Activity: For the records below, output every line from the one holding "m w = Ret a w1 -> (m ≫= k) w = k a w1." through the final line, unaltered, and no other lines.

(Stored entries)
:::
Fixpoint list_leb (a b : list A) : bool :=
  match a, b with
  | [], _ => true
  | _ :: _, [] => false
  | x :: a', y :: b' =>
      bool_decide (std_le x y) && (negb (bool_decide (std_le y x)) || list_leb a' b')
  end.

Lemma list_leb_cons x y a b : list_leb (x :: a) (y :: b) = true <->
  std_le x y /\ (std_le y x -> list_leb a b = true).
Proof.
  simpl. rewrite andb_true_iff, orb_true_iff, negb_true_iff, bool_decide_eq_true,
    bool_decide_eq_false. destruct (decide (std_le y x)); tauto.
Qed.

Lemma list_leb_trans a b c : list_leb a b = true -> list_leb b c = true -> list_leb a c = true.
Proof.
  revert b c; induction a as [|x a IH]; intros [|y b] [|z c]; try done.
  rewrite !list_leb_cons. intros [Hxy Hab] [Hyz Hbc]. split; [by trans y|].
  intros Hzx. eapply IH; [apply Hab|apply Hbc]; [by trans z|by trans x].
Qed.

Lemma list_leb_total a b : list_leb a b = true \/ list_leb b a = true.
Proof.
  revert b; induction a as [|x a IH]; intros [|y b]; try (by simpl; auto).
  rewrite !list_leb_cons. destruct (IH b), (total std_le x y);
    destruct (decide (std_le x y)), (decide (std_le y x)); tauto.
Qed.

Lemma list_leb_antisym a b : list_leb a b = true -> list_leb b a = true -> a = b.
Proof.
  revert b; induction a as [|x a IH]; intros [|y b]; try done.
  rewrite !list_leb_cons. intros [Hxy Hab] [Hyx Hba].
  f_equal; [by apply (anti_symm std_le)|auto].
Qed.

End lex.

(** [operator<] of byte strings. *)
Definition bytes_ltb (a b : list N) : bool := negb (bytes_leb b a).

(** ** Effects

    A member function runs on the state [W] of its object and the objects it
    reaches.  It returns a value, or it throws, aborts or dereferences a null
    pointer; the state at that moment stays, as no C++ code of this program
    rolls it back. *)

Inductive exn :=
| RuntimeError (what : string)
| DbgAbort
| NullDeref
| OutOfFuel.

#[export] Instance exn_eq_dec : EqDecision exn.
Proof. solve_decision. Defined.

Inductive outcome (W A : Type) : Type :=
| Ret (a : A) (w : W)
| Exn (e : exn) (w : W).
Arguments Ret {W A} a w.
Arguments Exn {W A} e w.

Definition M (W A : Type) : Type := W -> outcome W A.

#[export] Instance M_ret W : MRet (M W) := fun A a w => Ret a w.
#[export] Instance M_bind W : MBind (M W) := fun A B k m w =>
  match m w with
  | Ret a w' => k a w'
  | Exn e w' => Exn e w'
  end.

Definition throw {W A} (e : exn) : M W A := fun w => Exn e w.
Definition get {W} : M W W := fun w => Ret w w.
Definition modify {W} (f : W -> W) : M W () := fun w => Ret () (f w).

(** Dereferencing a pointer that may be null. *)
Definition deref {W A} (p : option A) : M W A :=
  match p with Some a => mret a | None => throw NullDeref end.

(** Code that only throws or computes. *)
Definition lift {W A} (r : exn + A) : M W A :=
  match r with inl e => throw e | inr a => mret a end.

Definition gets {W A} (f : W -> A) : M W A := fun w => Ret (f w) w.

(** *** Weakest preconditions

    [wp E m Q w]: run from [w], [m] returns in a state of [Q], or throws in a
    state of [E]. *)

Definition wp {W A} (E : exn -> W -> Prop) (m : M W A) (Q : A -> W -> Prop) (w : W) : Prop :=
  match m w with Ret a w' => Q a w' | Exn e w' => E e w' end.

(** An abort, a null dereference: the process is gone. *)
Definition fatal (e : exn) : bool :=
  match e with DbgAbort | NullDeref => true | RuntimeError _ | OutOfFuel => false end.

(** The state after a call, unless the process is gone. *)
Definition survivor {W A} (o : outcome W A) : option W :=
  match o with
  | Ret _ w => Some w
  | Exn e w => if fatal e then None else Some w
  end.

(** [m] only reads the state, and throws only to die. *)
Definition readonly {W A} (m : M W A) : Prop :=
  forall w, match m w with Ret _ w' => w' = w | Exn e w' => w' = w /\ fatal e = true end.

Section wp_rules.
Context {W : Type} (E : exn -> W -> Prop).

Lemma wp_ret {A} (a : A) Q w : Q a w -> wp E (mret a) Q w.
Proof. done. Qed.

Lemma wp_bind {A B} (m : M W A) (k : A -> M W B) Q w :
  wp E m (fun a w' => wp E (k a) Q w') w -> wp E (m ≫= k) Q w.
Proof. unfold wp, mbind, M_bind. by destruct (m w). Qed.

Lemma wp_mono {A} (m : M W A) (Q Q' : A -> W -> Prop) w :
  wp E m Q w -> (forall a w', Q a w' -> Q' a w') -> wp E m Q' w.
Proof. unfold wp. destruct (m w); auto. Qed.

Lemma wp_modify f Q w : Q () (f w) -> wp E (modify f) Q w.
Proof. done. Qed.

Lemma wp_throw {A} e (Q : A -> W -> Prop) w : E e w -> wp E (throw e) Q w.
Proof. done. Qed.

Lemma wp_get Q w : Q w w -> wp E get Q w.
Proof. done. Qed.

Lemma wp_gets {A} (f : W -> A) Q w : Q (f w) w -> wp E (gets f) Q w.
Proof. done. Qed.

Lemma wp_lift {A} (r : exn + A) a Q w : r = inr a -> Q a w -> wp E (lift r) Q w.
Proof. by intros ->. Qed.

(** What a computation that only reads returns is what it would return again. *)
Lemma wp_readonly {A} (m : M W A) (Q : A -> W -> Prop) w : readonly m ->
  (forall e, fatal e = true -> E e w) -> (forall a, m w = Ret a w -> Q a w) -> wp E m Q w.
Proof.
  intros Hm HE HQ. specialize (Hm w). unfold wp. destruct (m w) as [a w'|e w'].
  - subst. by apply HQ.
  - destruct Hm as [-> He]. by apply HE.
Qed.

End wp_rules.

Lemma wp_conseq {W A} (E E' : exn -> W -> Prop) (m : M W A) (Q Q' : A -> W -> Prop) w :
  wp E m Q w -> (forall e w', E e w' -> E' e w') -> (forall a w', Q a w' -> Q' a w') ->
  wp E' m Q' w.
Proof. unfold wp. destruct (m w); auto. Qed.

Section readonly_rules.
Context {W : Type}.

Lemma readonly_ret {A} (a : A) : readonly (W := W) (mret a).
Proof. by intros w. Qed.

Lemma readonly_get : readonly (W := W) get.
Proof. by intros w. Qed.

Lemma readonly_throw {A} e : fatal e = true -> readonly (W := W) (A := A) (throw e).
Proof. by intros H w. Qed.

Lemma readonly_deref {A} (p : option A) : readonly (W := W) (deref p).
Proof. by destruct p; intros w. Qed.

Lemma readonly_bind {A B} (m : M W A) (k : A -> M W B) :
  readonly m -> (forall a, readonly (k a)) -> readonly (m ≫= k).
Proof.
  intros Hm Hk w. specialize (Hm w). unfold mbind, M_bind. destruct (m w) as [a w'|e w'].
  - subst. apply Hk.
  - done.
Qed.

Lemma run_bind {A B} (m : M W A) (k : A -> M W B) w a w1 :
  m w = Ret a w1 -> (m ≫= k) w = k a w1.
Proof. intros H. unfold mbind, M_bind. by rewrite H. Qed.

(** Inverting a sequence that returned. *)
Lemma bind_inv {A B} (m : M W A) (k : A -> M W B) w b w' :
  (m ≫= k) w = Ret b w' -> exists a w1, m w = Ret a w1 /\ k a w1 = Ret b w'.
Proof. unfold mbind, M_bind. destruct (m w); naive_solver. Qed.

Lemma readonly_bind_inv {A B} (m : M W A) (k : A -> M W B) w b w' : readonly m ->
  (m ≫= k) w = Ret b w' -> exists a, m w = Ret a w /\ k a w = Ret b w'.
Proof.
  intros Hm (a & w1 & H1 & H2)%bind_inv. specialize (Hm w). rewrite H1 in Hm. subst. eauto.
Qed.

Lemma deref_inv {A} (p : option A) (a : A) (w w' : W) :
  deref p w = Ret a w' -> p = Some a /\ w' = w.
Proof. by destruct p; inversion 1. Qed.

End readonly_rules.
:::
Task response:
  m w = Ret a w1 -> (m ≫= k) w = k a w1.
Proof. intros H. unfold mbind, M_bind. by rewrite H. Qed.

(** Inverting a sequence that returned. *)
Lemma bind_inv {A B} (m : M W A) (k : A -> M W B) w b w' :
  (m ≫= k) w = Ret b w' -> exists a w1, m w = Ret a w1 /\ k a w1 = Ret b w'.
Proof. unfold mbind, M_bind. destruct (m w); naive_solver. Qed.

Lemma readonly_bind_inv {A B} (m : M W A) (k : A -> M W B) w b w' : readonly m ->
  (m ≫= k) w = Ret b w' -> exists a, m w = Ret a w /\ k a w = Ret b w'.
Proof.
  intros Hm (a & w1 & H1 & H2)%bind_inv. specialize (Hm w). rewrite H1 in Hm. subst. eauto.
Qed.

Lemma deref_inv {A} (p : option A) (a : A) (w w' : W) :
  deref p w = Ret a w' -> p = Some a /\ w' = w.
Proof. by destruct p; inversion 1. Qed.

End readonly_rules.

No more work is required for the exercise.